Saved entries:
'''

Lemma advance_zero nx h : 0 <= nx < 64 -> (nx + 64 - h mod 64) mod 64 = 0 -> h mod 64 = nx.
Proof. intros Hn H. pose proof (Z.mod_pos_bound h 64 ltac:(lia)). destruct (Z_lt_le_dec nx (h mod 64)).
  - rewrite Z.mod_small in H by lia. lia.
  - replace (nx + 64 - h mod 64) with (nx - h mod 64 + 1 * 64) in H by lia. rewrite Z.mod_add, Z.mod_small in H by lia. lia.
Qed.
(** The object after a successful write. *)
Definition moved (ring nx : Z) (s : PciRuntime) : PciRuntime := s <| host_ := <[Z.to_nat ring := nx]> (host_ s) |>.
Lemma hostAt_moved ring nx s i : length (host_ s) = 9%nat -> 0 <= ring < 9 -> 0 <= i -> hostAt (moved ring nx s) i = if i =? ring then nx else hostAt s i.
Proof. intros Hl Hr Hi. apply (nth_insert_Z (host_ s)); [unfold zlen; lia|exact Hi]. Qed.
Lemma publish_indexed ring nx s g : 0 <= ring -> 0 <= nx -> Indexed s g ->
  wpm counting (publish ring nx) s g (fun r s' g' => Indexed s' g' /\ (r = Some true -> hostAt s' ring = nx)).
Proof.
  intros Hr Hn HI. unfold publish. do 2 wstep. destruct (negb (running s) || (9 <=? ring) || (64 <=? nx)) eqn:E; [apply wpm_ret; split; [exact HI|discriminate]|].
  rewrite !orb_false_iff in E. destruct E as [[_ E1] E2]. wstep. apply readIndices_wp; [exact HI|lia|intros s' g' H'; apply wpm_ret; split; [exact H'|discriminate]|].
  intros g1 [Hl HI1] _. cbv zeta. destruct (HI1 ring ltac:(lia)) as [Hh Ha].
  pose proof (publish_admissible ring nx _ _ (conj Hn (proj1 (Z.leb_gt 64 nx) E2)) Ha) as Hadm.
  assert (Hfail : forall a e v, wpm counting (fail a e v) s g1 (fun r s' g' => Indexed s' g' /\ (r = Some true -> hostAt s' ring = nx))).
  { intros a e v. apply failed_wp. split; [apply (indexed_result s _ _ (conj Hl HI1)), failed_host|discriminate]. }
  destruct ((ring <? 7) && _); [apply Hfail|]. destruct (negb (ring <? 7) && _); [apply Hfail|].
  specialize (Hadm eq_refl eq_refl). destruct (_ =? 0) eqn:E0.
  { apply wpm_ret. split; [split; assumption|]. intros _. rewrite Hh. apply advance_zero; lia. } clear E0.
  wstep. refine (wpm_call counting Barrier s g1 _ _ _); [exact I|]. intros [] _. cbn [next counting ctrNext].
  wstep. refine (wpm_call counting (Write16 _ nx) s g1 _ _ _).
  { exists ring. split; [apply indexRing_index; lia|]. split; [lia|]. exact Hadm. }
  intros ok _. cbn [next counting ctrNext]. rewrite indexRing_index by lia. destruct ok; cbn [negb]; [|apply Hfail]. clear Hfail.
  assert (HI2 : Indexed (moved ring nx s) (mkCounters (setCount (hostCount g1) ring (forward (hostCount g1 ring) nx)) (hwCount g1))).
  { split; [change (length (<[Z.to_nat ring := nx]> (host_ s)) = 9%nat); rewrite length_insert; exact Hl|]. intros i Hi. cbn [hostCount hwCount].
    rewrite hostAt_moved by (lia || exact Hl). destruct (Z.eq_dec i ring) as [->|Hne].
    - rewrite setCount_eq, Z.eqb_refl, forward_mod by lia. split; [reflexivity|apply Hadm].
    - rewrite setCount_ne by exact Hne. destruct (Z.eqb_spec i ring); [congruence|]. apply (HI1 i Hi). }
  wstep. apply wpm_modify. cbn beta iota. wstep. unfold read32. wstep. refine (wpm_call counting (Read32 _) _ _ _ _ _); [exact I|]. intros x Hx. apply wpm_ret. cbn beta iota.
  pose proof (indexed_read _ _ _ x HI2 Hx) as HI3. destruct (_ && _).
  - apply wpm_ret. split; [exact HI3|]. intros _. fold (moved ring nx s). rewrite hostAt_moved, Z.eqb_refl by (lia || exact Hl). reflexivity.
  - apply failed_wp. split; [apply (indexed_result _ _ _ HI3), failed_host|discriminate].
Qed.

'''
'''

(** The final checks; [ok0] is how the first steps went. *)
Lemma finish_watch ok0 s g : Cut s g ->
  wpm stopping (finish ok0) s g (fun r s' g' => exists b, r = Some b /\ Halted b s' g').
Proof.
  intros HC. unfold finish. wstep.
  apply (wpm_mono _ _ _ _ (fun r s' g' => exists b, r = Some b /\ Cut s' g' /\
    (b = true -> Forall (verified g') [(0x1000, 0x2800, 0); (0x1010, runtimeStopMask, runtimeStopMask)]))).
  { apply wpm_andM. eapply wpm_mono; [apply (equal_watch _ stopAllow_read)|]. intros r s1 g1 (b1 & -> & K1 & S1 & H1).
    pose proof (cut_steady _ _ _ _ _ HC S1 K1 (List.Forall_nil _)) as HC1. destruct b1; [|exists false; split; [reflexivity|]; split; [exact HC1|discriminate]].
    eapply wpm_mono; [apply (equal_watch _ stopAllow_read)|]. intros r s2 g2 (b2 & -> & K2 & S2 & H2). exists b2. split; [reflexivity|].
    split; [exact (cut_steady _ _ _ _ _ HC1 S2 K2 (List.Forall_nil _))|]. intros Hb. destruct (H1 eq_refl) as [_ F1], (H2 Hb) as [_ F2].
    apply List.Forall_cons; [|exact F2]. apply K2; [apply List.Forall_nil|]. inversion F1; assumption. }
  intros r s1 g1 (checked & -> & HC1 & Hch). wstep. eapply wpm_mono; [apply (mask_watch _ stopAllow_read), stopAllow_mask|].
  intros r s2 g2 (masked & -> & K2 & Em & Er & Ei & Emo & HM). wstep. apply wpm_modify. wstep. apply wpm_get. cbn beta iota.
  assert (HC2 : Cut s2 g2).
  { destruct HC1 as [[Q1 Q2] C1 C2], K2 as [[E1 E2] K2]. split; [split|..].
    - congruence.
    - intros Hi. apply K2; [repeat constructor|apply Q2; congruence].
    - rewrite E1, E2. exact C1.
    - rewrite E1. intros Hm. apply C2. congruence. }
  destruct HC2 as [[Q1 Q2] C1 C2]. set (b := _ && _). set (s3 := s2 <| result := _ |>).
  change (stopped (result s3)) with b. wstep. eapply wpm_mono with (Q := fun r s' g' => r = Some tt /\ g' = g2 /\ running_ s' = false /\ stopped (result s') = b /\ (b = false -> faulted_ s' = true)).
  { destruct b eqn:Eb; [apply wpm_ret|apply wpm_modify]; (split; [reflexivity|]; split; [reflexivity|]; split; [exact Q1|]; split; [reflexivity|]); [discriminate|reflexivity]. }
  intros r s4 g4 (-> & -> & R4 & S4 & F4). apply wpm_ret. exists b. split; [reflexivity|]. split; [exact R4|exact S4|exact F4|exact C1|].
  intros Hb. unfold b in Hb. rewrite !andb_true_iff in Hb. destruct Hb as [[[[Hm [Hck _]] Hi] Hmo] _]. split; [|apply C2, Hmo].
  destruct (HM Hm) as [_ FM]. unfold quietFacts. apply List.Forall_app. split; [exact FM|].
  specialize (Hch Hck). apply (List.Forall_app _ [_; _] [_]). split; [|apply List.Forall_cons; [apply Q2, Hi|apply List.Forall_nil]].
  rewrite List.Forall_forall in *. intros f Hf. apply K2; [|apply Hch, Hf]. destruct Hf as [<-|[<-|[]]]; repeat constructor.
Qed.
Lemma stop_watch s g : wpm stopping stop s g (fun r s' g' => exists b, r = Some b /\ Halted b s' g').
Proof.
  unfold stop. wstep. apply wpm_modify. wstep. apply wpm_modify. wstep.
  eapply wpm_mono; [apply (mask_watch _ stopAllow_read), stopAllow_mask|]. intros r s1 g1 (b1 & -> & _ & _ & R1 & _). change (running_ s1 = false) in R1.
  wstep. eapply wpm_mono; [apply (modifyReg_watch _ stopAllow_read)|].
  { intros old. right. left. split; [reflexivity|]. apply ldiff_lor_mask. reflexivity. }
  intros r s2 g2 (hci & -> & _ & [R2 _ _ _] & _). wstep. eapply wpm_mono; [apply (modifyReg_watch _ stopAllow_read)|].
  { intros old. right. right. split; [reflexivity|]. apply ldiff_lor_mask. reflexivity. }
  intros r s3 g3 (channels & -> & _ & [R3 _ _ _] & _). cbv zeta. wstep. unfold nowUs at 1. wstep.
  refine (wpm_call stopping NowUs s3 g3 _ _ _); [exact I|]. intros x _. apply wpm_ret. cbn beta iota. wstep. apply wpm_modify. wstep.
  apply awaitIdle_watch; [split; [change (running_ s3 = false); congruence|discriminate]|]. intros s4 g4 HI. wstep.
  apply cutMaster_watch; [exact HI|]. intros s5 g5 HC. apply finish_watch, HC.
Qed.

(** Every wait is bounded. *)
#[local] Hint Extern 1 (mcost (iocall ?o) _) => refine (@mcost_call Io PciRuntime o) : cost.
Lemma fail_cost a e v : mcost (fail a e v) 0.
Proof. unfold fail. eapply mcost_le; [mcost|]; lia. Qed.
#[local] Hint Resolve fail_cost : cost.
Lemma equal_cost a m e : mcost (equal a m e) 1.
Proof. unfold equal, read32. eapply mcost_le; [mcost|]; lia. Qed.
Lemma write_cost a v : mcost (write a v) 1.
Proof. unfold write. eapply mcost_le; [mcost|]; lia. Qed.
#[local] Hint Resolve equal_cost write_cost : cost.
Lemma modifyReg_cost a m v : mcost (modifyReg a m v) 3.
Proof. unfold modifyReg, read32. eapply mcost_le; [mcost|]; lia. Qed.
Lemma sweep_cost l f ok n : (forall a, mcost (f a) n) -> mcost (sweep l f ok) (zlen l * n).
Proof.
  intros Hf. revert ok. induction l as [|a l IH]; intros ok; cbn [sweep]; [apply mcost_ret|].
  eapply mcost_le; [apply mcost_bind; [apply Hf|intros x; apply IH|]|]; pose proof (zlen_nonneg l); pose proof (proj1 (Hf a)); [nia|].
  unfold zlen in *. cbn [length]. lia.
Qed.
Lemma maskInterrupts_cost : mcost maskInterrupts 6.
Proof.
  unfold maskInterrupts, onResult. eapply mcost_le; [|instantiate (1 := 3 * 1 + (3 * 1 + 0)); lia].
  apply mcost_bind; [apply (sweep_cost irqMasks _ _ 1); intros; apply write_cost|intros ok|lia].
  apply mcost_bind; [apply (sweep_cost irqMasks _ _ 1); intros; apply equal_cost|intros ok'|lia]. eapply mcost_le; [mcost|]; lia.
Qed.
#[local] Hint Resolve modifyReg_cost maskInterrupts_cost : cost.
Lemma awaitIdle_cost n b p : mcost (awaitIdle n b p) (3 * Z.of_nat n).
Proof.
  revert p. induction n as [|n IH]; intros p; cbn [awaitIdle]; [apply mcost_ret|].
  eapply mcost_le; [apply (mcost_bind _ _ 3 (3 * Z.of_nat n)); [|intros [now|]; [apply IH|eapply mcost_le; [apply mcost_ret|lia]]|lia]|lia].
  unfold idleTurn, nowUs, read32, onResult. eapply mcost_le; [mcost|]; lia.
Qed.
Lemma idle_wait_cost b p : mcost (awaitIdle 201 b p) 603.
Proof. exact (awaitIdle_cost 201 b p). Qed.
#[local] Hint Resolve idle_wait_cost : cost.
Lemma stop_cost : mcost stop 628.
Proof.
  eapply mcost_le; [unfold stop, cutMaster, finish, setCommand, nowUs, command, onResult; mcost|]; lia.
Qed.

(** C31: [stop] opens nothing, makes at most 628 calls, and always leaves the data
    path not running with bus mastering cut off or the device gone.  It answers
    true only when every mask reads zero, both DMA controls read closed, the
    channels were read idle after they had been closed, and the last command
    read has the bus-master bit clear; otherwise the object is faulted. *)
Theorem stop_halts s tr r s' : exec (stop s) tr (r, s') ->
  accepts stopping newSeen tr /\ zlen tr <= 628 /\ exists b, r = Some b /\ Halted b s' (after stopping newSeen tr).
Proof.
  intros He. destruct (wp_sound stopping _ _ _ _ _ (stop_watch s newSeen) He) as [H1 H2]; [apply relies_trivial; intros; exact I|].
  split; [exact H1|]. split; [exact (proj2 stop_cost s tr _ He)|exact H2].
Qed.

'''

**Task statement:**
Throughout the records above, find the lines in which the word "assumption" appears and return them.

**Solution below:**
  { apply wpm_ret. split; [split; assumption|]. intros _. rewrite Hh. apply advance_zero; lia. } clear E0.
    apply List.Forall_cons; [|exact F2]. apply K2; [apply List.Forall_nil|]. inversion F1; assumption. }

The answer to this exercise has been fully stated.